## What is being asked
In the records below, find the line containing "Definition keeps_but (k"; give it again exactly, along with every line that follows, and nothing else.

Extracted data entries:
(* ===== verification/DeviceRing.v ===== *)
(** * The ring collectives of all ranks

    In each step of a ring every thread sends one chunk to the next rank and
    receives one from the previous.  A schedule in which all send before any
    receives makes the steps of [Ring] on the buffers of every channel at once. *)
From S2P Require Import Prelude Protocol Agreement Errors Layout Tags Payload Router Operation Comp Device Processes.
From S2P Require Import Topology Tuning Ring Session SessionRounds RankDevice DeviceCollective.

(** ** Steps in which each process sends one message and takes one *)
Section lockstep.
Context `{Crc32Hash} (uid : list Z) (world : nat) (error_text : NetworkError -> list Z) (lane : Z -> nat).
#[local] Existing Instance session_mail.
#[local] Instance lockstep_mail : Mail := session_mail uid world error_text lane.
#[local] Instance lockstep_mail_laws : MailLaws lockstep_mail := session_mail_laws uid world error_text lane.

Definition with_transit (w : Wire) (m : gmap (nat * Z * Z * Z) (list Frame)) : Wire := mkWire m (submitted w) (answered w).

Context (n : nat) (from : nat -> nat) (Hfrom : forall p, (p < n)%nat -> (from p < n)%nat).
Context (Hinj : forall p q, (p < n)%nat -> (q < n)%nat -> from p = from q -> p = q).
Context (key : nat -> nat * Z * Z * Z) (Hkeys : forall p q, (p < n)%nat -> (q < n)%nat -> key p = key q -> p = q).
Context (msg : nat -> Frame).

(** The first [i] processes have sent, or taken. *)
Fixpoint sent (w : Wire) (i : nat) : Wire :=
  match i with O => w | S j => let v := sent w j in with_transit v (push_message (key j) (msg j) (in_transit v)) end.

Fixpoint taken (w : Wire) (i : nat) : Wire :=
  match i with O => w | S j => let v := taken w j in with_transit v (delete (key (from j)) (in_transit v)) end.

Definition no_messages (w : Wire) : Prop := forall p, (p < n)%nat -> in_transit w !! key p = None.

Lemma sent_in_transit w i k : no_messages w -> (i <= n)%nat ->
  (forall p, (p < i)%nat -> in_transit (sent w i) !! key p = Some [msg p]) /\
  ((forall p, (p < i)%nat -> k <> key p) -> in_transit (sent w i) !! k = in_transit w !! k).
Proof using Hkeys.
  intros Hnone. induction i as [|i IH]; intros Hi; [split; [lia|done]|]. destruct IH as [Hin _]; [lia|]. cbn [sent with_transit in_transit]. unfold push_message.
  assert (Hrest : forall i k, (forall p, (p < i)%nat -> k <> key p) -> in_transit (sent w i) !! k = in_transit w !! k).
  { clear. induction i as [|i IH]; intros k Hk; [done|]. cbn [sent with_transit in_transit]. unfold push_message.
    rewrite lookup_insert_ne; [apply IH; intros p Hp; apply Hk; lia|]. intros Heq. apply (Hk i); [lia|done]. }
  assert (Hnew : in_transit (sent w i) !! key i = None).
  { rewrite Hrest; [by apply Hnone|]. intros p Hp Heq. apply Hkeys in Heq; lia. }
  rewrite Hnew. cbn. split.
  - intros p Hp. destruct (decide (p = i)) as [->|Hne]; [apply lookup_insert_eq|].
    rewrite lookup_insert_ne; [apply Hin; lia|]. intros Heq. apply Hkeys in Heq; lia.
  - intros Hk. rewrite lookup_insert_ne; [apply Hrest; intros p Hp; apply Hk; lia|]. intros Heq. apply (Hk i); [lia|done].
Qed.

Lemma taken_in_transit w i k : in_transit (taken w i) !! k =
  if decide (k ∈ map (fun j => key (from j)) (seq 0 i)) then None else in_transit w !! k.
Proof using msg.
  clear Hkeys Hinj Hfrom msg. induction i as [|i IH]; [by rewrite decide_False by (cbn; set_solver)|]. cbn [taken with_transit in_transit].
  rewrite seq_S, map_app. cbn [map Nat.add]. destruct (decide (k = key (from i))) as [->|Hne].
  - rewrite lookup_delete_eq, decide_True; [done|]. set_solver.
  - rewrite lookup_delete_ne, IH by done. apply decide_ext. rewrite elem_of_app, list_elem_of_singleton. naive_solver.
Qed.

Lemma submitted_sent w i : submitted (sent w i) = submitted w /\ answered (sent w i) = answered w.
Proof using Type. induction i; done. Qed.
Lemma submitted_taken w i : submitted (taken w i) = submitted w /\ answered (taken w i) = answered w.
Proof using Type. induction i; done. Qed.

(** When all have sent and all have taken, the wire is as before. *)
Lemma taken_all w : no_messages w -> taken (sent w n) n = w.
Proof using Hkeys Hfrom Hinj.
  intros Hnone. assert (Hmap : in_transit (taken (sent w n) n) = in_transit w).
  { apply map_eq. intros k. rewrite taken_in_transit. case_decide as Hk.
    - apply list_elem_of_fmap in Hk as (j & -> & Hj%elem_of_seq). by rewrite Hnone by (apply Hfrom; lia).
    - apply sent_in_transit; [done|lia|]. intros p Hp ->. apply Hk.
      assert (Hsurj : p ∈ map from (seq 0 n)).
      { assert (Hperm : map from (seq 0 n) ≡ₚ seq 0 n).
        { apply submseteq_length_Permutation; [|by rewrite length_map].
          apply NoDup_submseteq.
          - apply NoDup_fmap_2_strong; [|apply NoDup_seq]. intros a b Ha%elem_of_seq Hb%elem_of_seq. apply Hinj; lia.
          - intros q Hq. apply list_elem_of_fmap in Hq as (j & -> & Hj%elem_of_seq). apply elem_of_seq. pose proof (Hfrom j). lia. }
        rewrite Hperm. apply elem_of_seq. lia. }
      apply list_elem_of_fmap in Hsurj as (j & -> & Hj). by apply (list_elem_of_fmap_2 (fun j => key (from j))). }
  destruct (submitted_taken (sent w n) n) as [H1 H2], (submitted_sent w n) as [H3 H4].
  rewrite H3 in H1. rewrite H4 in H2. destruct (taken (sent w n) n) as [m s a]. cbn in Hmap, H1, H2. subst. by destruct w.
Qed.

(** One step of all processes. *)
Lemma exchange_step {R} (x y z : nat -> process R) w : no_messages w ->
  (forall p v, (p < n)%nat -> alone p (x p) v (y p) (with_transit v (push_message (key p) (msg p) (in_transit v)))) ->
  (forall p v m, (p < n)%nat -> pop_message (key (from p)) (in_transit v) = Some (msg (from p), m) -> alone p (y p) v (z p) (with_transit v m)) ->
  exists l, runs network_step l (mkNetwork (map x (seq 0 n)) w) (mkNetwork (map z (seq 0 n)) w).
Proof using Hkeys Hfrom Hinj.
  intros Hnone Hsend Htake.
  destruct (sweep_runs n x y (sent w)) as [l1 Hl1]; [intros p Hp; by apply Hsend|].
  destruct (sweep_runs n y z (taken (sent w n))) as [l2 Hl2].
  { intros p Hp. apply Htake; [done|]. unfold pop_message. rewrite taken_in_transit, decide_False.
    - rewrite (proj1 (sent_in_transit w n (key 0) Hnone ltac:(lia))) by by apply Hfrom. done.
    - intros (j & Heq & Hj%elem_of_seq)%list_elem_of_fmap. apply Hkeys in Heq; [|apply Hfrom; lia..].
      apply Hinj in Heq; lia. }
  rewrite taken_all in Hl2 by done. exists (l1 ++ l2). eapply runs_app; [exact Hl1|exact Hl2].
Qed.
End lockstep.

(** ** What the operations of a device leave *)
Lemma put_nil {A} offset (l : list A) : put offset [] l = l.
Proof. unfold put. cbn. rewrite Nat.add_0_r. apply take_drop. Qed.

Lemma put_all {A} (l k : list A) : length k = length l -> put 0 k l = k.
Proof. intros Hl. unfold put. cbn. rewrite drop_ge by lia. by rewrite app_nil_r. Qed.

Section device.
Context `{Crc32Hash} {T : Type} `{RankLaws T} {DE : DeviceErrors Error} (c : DeviceCollective).
Abbreviation exec := (execution c).
Context (Hno : forall e, ~ device_error e).

(** Live cells other than [k] are as before. *)
Definition keeps_but (k : Cell) (s s' : Memory) : Prop := forall k' l, k' <> k -> view s k' = Some l -> view s' k' = Some l.

Lemma runs_total {A} (m : comp Memory Error A) (Q : A -> Memory -> Prop) s :
  wp device_error m Q s -> exists a s', m s = (s', Ok a) /\ Q a s'.
Proof using Hno. intros [Hm|(e & s' & _ & He)]%wp_run; [done|]. by apply Hno in He. Qed.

## Answer to the problem
Definition keeps_but (k : Cell) (s s' : Memory) : Prop := forall k' l, k' <> k -> view s k' = Some l -> view s' k' = Some l.

Lemma runs_total {A} (m : comp Memory Error A) (Q : A -> Memory -> Prop) s :
  wp device_error m Q s -> exists a s', m s = (s', Ok a) /\ Q a s'.
Proof using Hno. intros [Hm|(e & s' & _ & He)]%wp_run; [done|]. by apply Hno in He. Qed.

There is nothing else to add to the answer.